§ Given information:
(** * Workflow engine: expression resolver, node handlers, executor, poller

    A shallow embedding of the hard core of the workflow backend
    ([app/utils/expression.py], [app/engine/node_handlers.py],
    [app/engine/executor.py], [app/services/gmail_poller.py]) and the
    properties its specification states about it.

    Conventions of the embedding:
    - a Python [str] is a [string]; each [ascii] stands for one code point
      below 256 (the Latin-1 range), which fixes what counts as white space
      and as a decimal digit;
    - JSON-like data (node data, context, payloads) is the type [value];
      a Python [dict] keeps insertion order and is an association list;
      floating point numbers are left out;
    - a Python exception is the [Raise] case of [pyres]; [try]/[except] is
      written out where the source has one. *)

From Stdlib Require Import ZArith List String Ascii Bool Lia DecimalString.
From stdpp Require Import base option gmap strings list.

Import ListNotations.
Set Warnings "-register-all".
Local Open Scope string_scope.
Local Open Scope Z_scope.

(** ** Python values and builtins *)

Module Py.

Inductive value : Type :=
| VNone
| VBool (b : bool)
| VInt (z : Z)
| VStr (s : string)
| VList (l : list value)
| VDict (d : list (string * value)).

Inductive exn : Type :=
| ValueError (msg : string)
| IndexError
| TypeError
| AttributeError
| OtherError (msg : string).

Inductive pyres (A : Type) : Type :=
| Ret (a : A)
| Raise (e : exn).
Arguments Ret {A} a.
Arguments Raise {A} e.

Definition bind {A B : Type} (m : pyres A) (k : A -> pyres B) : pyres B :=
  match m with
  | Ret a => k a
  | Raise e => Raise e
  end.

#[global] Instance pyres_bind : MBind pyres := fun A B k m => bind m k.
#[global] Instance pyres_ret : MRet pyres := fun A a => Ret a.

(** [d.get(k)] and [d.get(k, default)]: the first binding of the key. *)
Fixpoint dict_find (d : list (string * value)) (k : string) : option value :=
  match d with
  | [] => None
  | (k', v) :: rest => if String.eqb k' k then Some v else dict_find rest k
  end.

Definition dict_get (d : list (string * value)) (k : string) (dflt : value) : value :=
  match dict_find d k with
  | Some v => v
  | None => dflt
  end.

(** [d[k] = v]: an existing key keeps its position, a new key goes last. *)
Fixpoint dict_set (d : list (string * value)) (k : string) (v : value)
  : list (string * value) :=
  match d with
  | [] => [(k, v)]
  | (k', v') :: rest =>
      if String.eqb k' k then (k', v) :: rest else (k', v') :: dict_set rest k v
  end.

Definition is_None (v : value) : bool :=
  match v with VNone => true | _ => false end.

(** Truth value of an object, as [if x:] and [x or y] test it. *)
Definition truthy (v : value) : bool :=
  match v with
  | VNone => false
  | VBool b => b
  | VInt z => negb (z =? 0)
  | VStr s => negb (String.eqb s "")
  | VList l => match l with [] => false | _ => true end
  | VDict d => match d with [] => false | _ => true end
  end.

§ Required work:
Please copy each line of the records above in which the word "Definition" can be found.

§ Worked solution:
Definition bind {A B : Type} (m : pyres A) (k : A -> pyres B) : pyres B :=
Definition dict_get (d : list (string * value)) (k : string) (dflt : value) : value :=
Definition is_None (v : value) : bool :=
Definition truthy (v : value) : bool :=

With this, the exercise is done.